# Western New England College/University Radicalization



## Shilelagh Law (Feb 13, 2015)

Many of us attended Western New England College to obtain degrees for the Quinn Bill Educational Opportunity. (I was one of the few who did not and employed by a non Quinn Bill Agency at the time...) WENC now a university seems to be turning away from moderate policies and embracing BLM, and the law school conducts Qualified Observer Training. They now have a very new and very distinguished African American President. His name is Robert E. Johnson. I suggest you visit his biography and lean more on this gentleman. I also suggest you visit the law school's Facebook account. They embrace BLM and will be assisting them in testifying against you with legal assistance and "Qualified Observer" Trained Individuals. I am sure this is a coordinated effort to defund you as an individual and your family, as well as your agency through lawsuits be they legitimate, frivolous, or vehicles for furthering social(ist) justice. This social(ist) justice and the current "COMMUNIST INSURGENCY" for which BLM (aka, BLACK LESBIAN MARXISTS) who are the professional social revolutionary cadres in attempting to remove the first line of defense, also known as you and me to destroy the country and perhaps the Western World as we know it. (We protect this society and serve all her people regardless of race color creed, national origin, sexual origin, etc. Include that in you correspondence maybe...) These malcontents have taken a legitimate protest and issue from of persons of color and subverted it for revolutionary goals as COMMUNISTS always do. I suggest you write the the alumni office and tell them you will not be sending any more monies there way because of this. I also suggest you write President Robert E. Johnson and congratulate him on his new position. While you cheer his new found success and hard work, you also feel the university had betrayed all of us. They were quite happy to take our money for the BSLE and MSCJA degrees they awarded to us in past years. Now they turn their backs on us and side with the malcontents. I also suggest you do not send your children to this place as well. DEFUND THE UNIVERSITY! DEFUND THE DEMOCRATIC PARTY!


----------



## AB7 (Feb 12, 2019)




----------



## Roy Fehler (Jun 15, 2010)

Shilelagh Law said:


> Many of us attended Western New England College to obtain degrees for the Quinn Bill Educational Opportunity. (I was one of the few who did not and employed by a non Quinn Bill Agency at the time...) WENC now a university seems to be turning away from moderate policies and embracing BLM, and the law school conducts Qualified Observer Training. They now have a very new and very distinguished African American President. His name is Robert E. Johnson. I suggest you visit his biography and lean more on this gentleman. I also suggest you visit the law school's Facebook account. They embrace BLM and will be assisting them in testifying against you with legal assistance and "Qualified Observer" Trained Individuals. I am sure this is a coordinated effort to defund you as an individual and your family, as well as your agency through lawsuits be they legitimate, frivolous, or vehicles for furthering social(ist) justice. This social(ist) justice and the current "COMMUNIST INSURGENCY" for which BLM (aka, BLACK LESBIAN MARXISTS) who are the professional social revolutionary cadres in attempting to remove the first line of defense, also known as you and me to destroy the country and perhaps the Western World as we know it. (We protect this society and serve all her people regardless of race color creed, national origin, sexual origin, etc. Include that in you correspondence maybe...) These malcontents have taken a legitimate protest and issue from of persons of color and subverted it for revolutionary goals as COMMUNISTS always do. I suggest you write the the alumni office and tell them you will not be sending any more monies there way because of this. I also suggest you write President Robert E. Johnson and congratulate him on his new position. While you cheer his new found success and hard work, you also feel the university had betrayed all of us. They were quite happy to take our money for the BSLE and MSCJA degrees they awarded to us in past years. Now they turn their backs on us and side with the malcontents. I also suggest you do not send your children to this place as well. DEFUND THE UNIVERSITY! DEFUND THE DEMOCRATIC PARTY!

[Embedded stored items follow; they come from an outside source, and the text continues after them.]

(* ===== verification/Samples.v ===== *)
(** * Concrete libraries

    Small implementations of the interfaces of Extern.v that satisfy their laws, so that
    theorems about the engine can be applied to concrete inputs.  They are not models of
    lite3-cpp or zstd. *)
From S2P Require Import Prelude Extern.

(** ** Objects: the type tag, then the bits of the encoded field list *)

Abbreviation field_val := ((Z + bool) + (bytes + bytes))%type.

Fixpoint pos_bits (p : positive) : bytes :=
  match p with
  | xH => []
  | xO p' => Byte.x00 :: pos_bits p'
  | xI p' => Byte.x01 :: pos_bits p'
  end.

Fixpoint bits_pos (s : bytes) : option positive :=
  match s with
  | [] => Some xH
  | b :: s' =>
      if decide (b = Byte.x00) then xO <$> bits_pos s'
      else if decide (b = Byte.x01) then xI <$> bits_pos s' else None
  end.

Definition render (l : list (bytes * field_val)) : bytes := Byte.x06 :: pos_bits (encode l).

Definition parse_object (b : bytes) : option (list (bytes * field_val)) :=
  match b with
  | t :: s => if decide (t = Byte.x06) then bits_pos s ≫= decode else None
  | [] => None
  end.

Fixpoint field (k : bytes) (l : list (bytes * field_val)) : option field_val :=
  match l with
  | [] => None
  | (k', v) :: l' => if decide (k = k') then Some v else field k l'
  end.

Definition set_field (b k : bytes) (v : field_val) : option bytes :=
  (fun l => render ((k, v) :: l)) <$> parse_object b.

Definition get_field (b k : bytes) : option (option field_val) := field k <$> parse_object b.

Definition type_of_field (v : option field_val) : lite3_type :=
  match v with
  | None => TNull
  | Some (inl (inl _)) => TInt64
  | Some (inl (inr _)) => TBool
  | Some (inr (inl _)) => TString
  | Some (inr (inr _)) => TBytes
  end.

#[export] Instance sample_lite3 : Lite3 := {|
  buffer_default := [];
  buffer_capacity _ := [];
  init_object _ := render [];
  set_i64 b k v := set_field b k (inl (inl v));
  set_str b k v := set_field b k (inr (inl v));
  set_bytes b k v := set_field b k (inr (inr v));
  set_bool b k v := set_field b k (inl (inr v));
  get_type b k := option_map type_of_field (get_field b k);
  get_i64 b k := get_field b k ≫= fun v => match v with Some (inl (inl z)) => Some z | _ => None end;
  get_f64 _ _ := None;
  get_str b k := get_field b k ≫= fun v => match v with Some (inr (inl s)) => Some s | _ => None end;
  get_bytes b k := get_field b k ≫= fun v => match v with Some (inr (inr s)) => Some s | _ => None end;
  get_bool b k := get_field b k ≫= fun v => match v with Some (inl (inr z)) => Some z | _ => None end;
  object_keys b := option_map (map fst) (parse_object b);
  from_json_string _ := None
|}.

Arguments render : simpl never.
Arguments get_field : simpl never.
Arguments set_field : simpl never.

Lemma bits_pos_bits p : bits_pos (pos_bits p) = Some p.
Proof. induction p; simpl; rewrite ?IHp; done. Qed.

Lemma parse_render l : parse_object (render l) = Some l.
Proof. unfold parse_object, render. rewrite decide_True, bits_pos_bits by done. apply decode_encode. Qed.

Lemma set_field_render l k v : set_field (render l) k v = Some (render ((k, v) :: l)).
Proof. unfold set_field. by rewrite parse_render. Qed.

Lemma get_field_render l k : get_field (render l) k = Some (field k l).
Proof. unfold get_field. by rewrite parse_render. Qed.

Lemma field_eq k v l : field k ((k, v) :: l) = Some v.
Proof. simpl. by rewrite decide_True. Qed.
Lemma field_ne k k' v l : k' <> k -> field k' ((k, v) :: l) = field k' l.
Proof. intros. simpl. by rewrite decide_False. Qed.

Lemma set_field_spec l k v :
  let b' := render ((k, v) :: l) in
  same_fields k (render l) b' /\ get_field b' k = Some (Some v).
Proof.
  split.
  - intros k' Hne. simpl. by rewrite !get_field_render, field_ne.
  - by rewrite get_field_render, field_eq.
Qed.

(** Setting a field of any kind, with what reads back as a postcondition. *)
Lemma sample_set l k v (Q : bytes -> Prop) :
  (forall b', get_field b' k = Some (Some v) -> Q b') ->
  exists b', set_field (render l) k v = Some b' /\ (exists l', b' = render l') /\
    same_fields k (render l) b' /\ Q b'.
Proof.
  intros HQ. exists (render ((k, v) :: l)). destruct (set_field_spec l k v) as [H1 H2].
  split; [apply set_field_render|]. split; [by eexists|]. split; [done|]. by apply HQ.
Qed.

#[export] Instance sample_lite3_spec : Lite3Spec.
Proof.
  refine {| lite3_object := fun b => exists l, b = render l |}; try done.
  - intros b [l ->]. by eexists.
  - intros b. by exists [].
  - intros b k v [l ->] _. apply (sample_set l k (inl (inl v)) (fun b' => get_type b' k = Some TInt64 /\ get_i64 b' k = Some v)).
    intros b' H. cbn [get_type get_i64 sample_lite3]. by rewrite H.
  - intros b k v [l ->]. apply (sample_set l k (inl (inr v)) (fun b' => get_type b' k = Some TBool /\ get_bool b' k = Some v)).
    intros b' H. cbn [get_type get_bool sample_lite3]. by rewrite H.
  - intros b k v [l ->]. apply (sample_set l k (inr (inl v)) (fun b' => get_type b' k = Some TString /\ get_str b' k = Some v)).
    intros b' H. cbn [get_type get_str sample_lite3]. by rewrite H.
  - intros b k v [l ->]. apply (sample_set l k (inr (inr v)) (fun b' => get_type b' k = Some TBytes /\ get_bytes b' k = Some v)).
    intros b' H. cbn [get_type get_bytes sample_lite3]. by rewrite H.
Defined.

(** ** A compressor for runs of one byte *)

Definition run_of (x : bytes) : option Byte.byte :=
  match x with
  | b :: _ => if decide (x = replicate (length x) b) then Some b else None
  | [] => None
  end.

#[export] Instance sample_zstd : Zstd := {|
  CDict := bytes;
  DDict := bytes;
  train_from_samples _ _ := Some [];
  create_cdict d := Some d;
  create_ddict d := Some d;
  compress_using _ x :=
    Some (match run_of x with Some b => [Byte.x01; b] | None => Byte.x00 :: x end);
  decompress_using _ y n :=
    match y with
    | [Byte.x01; b] => Some (replicate n b)
    | _ :: x => Some x
    | [] => None
    end
|}.

#[export] Instance sample_zstd_spec : ZstdSpec.
Proof.
  split; simpl.
  - by intros.
  - intros d c dd x y _ _ [= <-]. unfold run_of. destruct x as [|b x]; [done|].
    destruct (decide (b :: x = replicate (length (b :: x)) b)) as [E|]; [|done].
    by rewrite <- E.
  - intros c x y [= <-]. by destruct (run_of x).
Qed.

#[export] Instance sample_xxh3 : XXH3 := sample_hash.
#[export] Instance sample_xxh3_spec : XXH3Spec.
Proof. intros d. apply sample_hash_range. Qed.
(** ** Theorem *)

(** A crash during one call. *)
Lemma crash_one_call c e e' n node rd ans :
  log_inv e -> loggable c -> run_call c e = Some (Ok tt, e') -> zlen (file (wal_ e')) < 2 ^ 32 ->
  (length (file (wal_ e)) <= n <= length (file (wal_ e')))%nat ->
  store (engine_open (take n (file (wal_ e'))) node rd ans) =
  if decide (n = length (file (wal_ e'))) then store e' else store e.
Proof.
  intros Hi Hc Hcall Hsz Hn. destruct (run_call_logged c e e' Hi Hc Hcall Hsz) as [Hi' Hcase].
  destruct (decide (n = length (file (wal_ e')))) as [->|Hne].
  { rewrite take_ge by lia. by apply log_inv_reopen. }
  destruct Hcase as [[Hf _]|(ops & Hwf & Hf)]; [rewrite Hf in *; lia|].
  rewrite Hf in *. rewrite length_app in *.
  replace n with (length (file (wal_ e)) + (n - length (file (wal_ e))))%nat by lia.
  rewrite take_app_add. by apply log_inv_torn; [..|lia].
Qed.

(** The first [n] bytes of the log end inside the record of the first call of [lost]. *)
Definition torn_at (n : nat) (lost : list api_call) (e : Engine) : Prop :=
  (length (file (wal_ e)) <= n)%nat /\
  match lost with
  | [] => True
  | c :: _ => exists e', run_call c e = Some (Ok tt, e') /\ (n < length (file (wal_ e')))%nat
  end.

Lemma cut_calls cs node rd ans : forall e e' n,
  log_inv e -> Forall loggable cs -> run_calls cs e = Some (Ok tt, e') -> zlen (file (wal_ e')) < 2 ^ 32 ->
  (length (file (wal_ e)) <= n <= length (file (wal_ e')))%nat ->
  exists kept lost ek, cs = kept ++ lost /\ run_calls kept e = Some (Ok tt, ek) /\ torn_at n lost ek /\
    store (engine_open (take n (file (wal_ e'))) node rd ans) = store ek.
Proof.
  induction cs as [|c cs IH]; intros e e' n Hi Hcs Hrun Hsz Hn; cbn [run_calls] in Hrun.
  { injection Hrun as <-. exists [], [], e. split; [done|]. split; [done|]. split; [by split; [lia|]|].
    rewrite take_ge by lia. by apply log_inv_reopen. }
  apply Forall_cons in Hcs as [Hc Hcs]. apply bind_Ok in Hrun as ([] & e1 & H1 & H2).
  destruct (run_call_grows c _ _ _ (log_inv_healthy _ Hi) H1) as [Hh [l1 Hf1]].
  destruct (run_calls_grows cs _ _ _ Hh H2) as [_ Hp]. pose proof (prefix_zlen _ _ Hp) as Hlen. destruct Hp as [l Hf].
  destruct (decide (n < length (file (wal_ e1)))%nat) as [Hlt|Hge].
  - exists [], (c :: cs), e. split; [done|]. split; [done|]. split; [split; [lia|by exists e1]|].
    rewrite Hf, take_app_le by lia. rewrite (crash_one_call c e e1 n) by (done || lia). by rewrite decide_False by lia.
  - destruct (run_call_logged c e e1 Hi Hc H1 ltac:(lia)) as [Hi1 _].
    destruct (IH e1 e' n Hi1 Hcs H2 Hsz ltac:(lia)) as (kept & lost & ek & -> & Hk & Ht & Hs).
    exists (c :: kept), lost, ek. split; [done|]. split; [|done]. cbn [run_calls]. unfold bind. by rewrite H1.
Qed.

(** C4: calls are atomic and durable across a crash.  Start from any log file and run any
    sequence of [put], [patch_int], [patch_str], [del] and [apply_mutation] calls that
    succeed, whose keys are shorter than 2^16 bytes, whose patched integers have 64 bits and
    whose patched fields have no colon in their names ([loggable]), with write calls that make
    progress, a log below 4 GB, and the string a replicated value's log entry views still intact
    when it is written ([run_call]; with a colon or a dead string something else is logged); say
    that [Engine::flush] was called after the calls [synced].  Let the crash cut
    the log at any byte that had not been flushed.  The engine that recovers from it has exactly
    the store after some of the calls, all of [synced] and as many of the others as have their
    records complete: no later call survives without an earlier one, and a value and its
    metadata are never separated. *)
Theorem crash_atomicity synced cs es e contents node rd ans n node' rd' ans' :
  Forall progress ans -> Forall loggable (synced ++ cs) ->
  run_calls synced (engine_open contents node rd ans) = Some (Ok tt, es) ->
  run_calls cs es = Some (Ok tt, e) -> zlen (file (wal_ e)) < 2 ^ 32 ->
  (length (file (wal_ es)) <= n <= length (file (wal_ e)))%nat ->
  exists kept lost ek, cs = kept ++ lost /\ run_calls kept es = Some (Ok tt, ek) /\ torn_at n lost ek /\
    store (engine_open (take n (file (wal_ e))) node' rd' ans') = store ek.
Proof.
  intros Ha [Hs Hcs]%Forall_app Hrun Hcalls Hsz Hn.
  pose proof (engine_open_inv contents node rd ans Ha) as Hi0.
  destruct (run_calls_grows synced _ _ _ (log_inv_healthy _ Hi0) Hrun) as [Hh _].
  destruct (run_calls_grows cs _ _ _ Hh Hcalls) as [_ Hp%prefix_zlen].
  apply (cut_calls cs node' rd' ans'); [|done..].
  apply (run_calls_logged synced (engine_open contents node rd ans)); [exact Hi0|exact Hs|exact Hrun|lia].
Qed.

End Recovery.

(** ** A concrete history *)

Definition history : list api_call :=
  [CPut (str "k") (str "v1") ADMIN_UID; CPatchInt (str "obj") (str "n") 7].
Definition last_call : api_call :=
  CMutation (mkMutation (mkTimestamp 90 0 2) (str "k") (str "v2") false).
Definition sample_answers : list write_result := [Wrote 1; WriteError 4; Wrote 10000; Wrote 10000; Wrote 10000].

Definition start : Engine := engine_open (str "junk") 1 [10; 20] sample_answers.

Definition run_ok {A} (o : option (result A * Engine)) : option Engine :=
  match o with Some (Ok _, e) => Some e | _ => None end.

Lemma run_ok_Some {A} (o : option (result A * Engine)) e :
  run_ok o = Some e -> exists a, o = Some (Ok a, e).
Proof. destruct o as [[[a|x] e']|]; intros H; simplify_eq/=; eauto. Qed.

(** The size of the log before and after one more call. *)
Definition log_sizes (r : option (result unit * Engine)) (c : api_call) : option (Z * Z) :=
  e ← run_ok r;
  e' ← run_ok (run_call c e);
  Some (zlen (file (wal_ e)), zlen (file (wal_ e'))).

Lemma log_sizes_Some r c a b :
  log_sizes r c = Some (a, b) ->
  exists e e', r = Some (Ok tt, e) /\ run_call c e = Some (Ok tt, e') /\
    zlen (file (wal_ e)) = a /\ zlen (file (wal_ e')) = b.
Proof.
  intros (e & [[] E1]%run_ok_Some & Hs)%bind_Some.
  apply bind_Some in Hs as (e' & [[] E2]%run_ok_Some & Hs). injection Hs as Ha Hb. by exists e, e'.
Qed.

Lemma log_sizes_value : log_sizes (run_calls history start) last_call = Some (320, 589).
Proof. vm_compute. reflexivity. Qed.

Lemma history_loggable : Forall loggable (history ++ [last_call]).
Proof.
  cbn [history last_call app]. apply Forall_cons. split; [split; [reflexivity|exact I]|].
  apply Forall_cons. split.
  { split; [reflexivity|]. split; [|lia]. intros Hin. by apply list_elem_of_singleton in Hin. }
  apply Forall_cons. split; [split; [reflexivity|exact I]|]. apply Forall_nil; exact I.
Qed.

(** The second call is flushed, the record of the third one is torn. *)
Lemma crash_atomicity_witness :
  exists es e ek kept lost, run_calls history start = Some (Ok tt, es) /\ run_calls [last_call] es = Some (Ok tt, e) /\
    [last_call] = kept ++ lost /\ run_calls kept es = Some (Ok tt, ek) /\
    torn_at (length (file (wal_ es)) + 30) lost ek /\
    store (engine_open (take (length (file (wal_ es)) + 30) (file (wal_ e))) 1 [] []) = store ek.
Proof.
  destruct (log_sizes_Some _ _ _ _ log_sizes_value) as (es & e & E1 & E2 & Ha & Hb).
  assert (run_calls [last_call] es = Some (Ok tt, e)) as E3 by (cbn [run_calls]; unfold bind; rewrite E2; reflexivity).
  unfold zlen in Ha, Hb.
  destruct (crash_atomicity history [last_call] es e (str "junk") 1 [10; 20] sample_answers
    (length (file (wal_ es)) + 30) 1 [] []) as (kept & lost & ek & Hk);
    [|apply history_loggable|exact E1|exact E3|unfold zlen; lia|lia|exists es, e, ek, kept, lost; exact (conj E1 (conj E3 Hk))].
  repeat (apply Forall_cons; split; [vm_compute; lia || reflexivity|]). apply Forall_nil; exact I.
Defined.
(** The receiver of the values applies them one after the other. *)
Lemma deliver_values a b ws : forall msb e m,
  implements (store e) m -> kv_inv msb m -> Forall mut_ok msb -> Forall transferable ws ->
  enough (logs_cost stale (moved <$> ws)) (write_answers e) ->
  exists e', deliver b (value_msg a b <$> ws) e = Some ([], e').
Proof.
  induction ws as [|w ws IH]; intros msb e m Him Hinv Hok Hws Hen; cbn [fmap list_fmap deliver]; [by exists e|].
  apply Forall_cons in Hws as [Hw Hws]. rewrite handle_value by done.
  destruct (apply_mutation_lww stale msb (moved w) e m (logs_cost stale (list_fmap _ _ moved ws)) Him Hinv Hok (moved_ok _ Hw) Hen)
    as (e1 & m1 & -> & Him1 & Hinv1 & Hen1).
  destruct (IH (msb ++ [moved w]) e1 m1 Him1 Hinv1) as (e2 & ->); [|done|done|by exists e2].
  apply Forall_app. split; [done|]. constructor; [by apply moved_ok|done].
Qed.

(** Whatever the operating system answers: once all are handled, they are in. *)
Lemma deliver_values_any a b ws : forall msb e m ms e',
  implements (store e) m -> kv_inv msb m -> Forall mut_ok msb -> Forall transferable ws ->
  deliver b (value_msg a b <$> ws) e = Some (ms, e') ->
  ms = [] /\ messages e' = messages e /\
  exists m', implements (store e') m' /\ kv_inv (msb ++ (moved <$> ws)) m'.
Proof.
  induction ws as [|w ws IH]; intros msb e m ms e' Him Hinv Hok Hws; cbn [fmap list_fmap deliver].
  { intros [= <- <-]. split; [done|]. split; [done|]. exists m. by rewrite app_nil_r. }
  apply Forall_cons in Hws as [Hw Hws]. rewrite handle_value by done.
  destruct (apply_mutation stale (moved w) e) as [[r e1]|] eqn:E1; [|done].
  destruct (apply_mutation_any stale msb (moved w) e m r e1 Him Hinv Hok (moved_ok _ Hw) E1) as (Hm1 & m1 & Him1 & Hinv1).
  destruct (deliver b (value_msg a b <$> ws) e1) as [[ms2 e2]|] eqn:E2; [|done]. cbn [mbind option_bind app].
  intros [= <- <-]. destruct (IH (msb ++ [moved w]) e1 m1 ms2 e2) as (-> & Hm2 & m2 & Him2 & Hinv2); try done.
  { apply Forall_app. split; [done|]. constructor; [by apply moved_ok|done]. }
  split; [done|]. split; [congruence|]. exists m2. by rewrite <- app_assoc in Hinv2.
Qed.

(** The sender answers with the mutation that won. *)
Lemma get_val_handled a b ea ma msa w :
  node_id_ok b -> implements (store ea) ma -> kv_inv msa ma -> mut_ok w -> winner (m_key w) msa = Some w ->
  handle a (msg_body (send_get_val b a (m_key w))) ea = Some (Ok [value_msg a b w], ea).
Proof.
  intros Hb Him [_ Hdocs] Hw Hwin. pose proof (mo_key _ Hw) as Hk.
  rewrite handle_reads by (right; by right).
  destruct (meta_doc_fields (m_timestamp w) (m_is_delete w) (mut_ok_ts _ Hw)) as (d & Hd & Hf).
  rewrite (get_val_reply beyond wild overflow stale a b ea ma (m_key w) d (mut_doc w)); try done.
  - unfold value_msg, mut_meta. by rewrite Hd.
  - rewrite Hdocs. unfold lww_lookup. rewrite meta_not_data, strip_meta_app, Hk, Hwin. done.
  - destruct (object_tag d (mf_object _ _ _ Hf)) as (x & ->). done.
  - rewrite Hdocs. unfold lww_lookup. by rewrite Hk, Hwin.
Qed.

If the Quinn Bill was still around, this would never have happened. The cash cow has left the barn, so they couldn't care less.


----------



## mpd61 (Aug 7, 2002)

"I look forward to *engaging with the campus community* to create a shared ambition in writing its next chapter in this extraordinary time, and *navigating* through this *global pandemic* and* social unrest with a sense of humanity and civility."
Opportunity presents!*

Former Massachusetts Governor Deval Patrick appointed Dr. Johnson to the Mass Tech Collaborative, and *Governor Charlie Baker appointed him to* the* Massachusetts Board of Higher Education* and the *Hate Crimes Task Force* and the* Black Advisory Council.
And the platforms to push certain agenda!*
Does anybody want to guess if he actively supports the bills currently proposed by our legislature?


----------



## PPD54 (Apr 28, 2011)

Wnec or Wneu doesnt know how good they have it. I worked there briefly on their campus PD. It's in a good neighborhood, but it's still in Springfield. They directly benefit from visible policing and would be in a world of hurt if they let it get run over by this movement. It's too expensive of a school to let that happen.


----------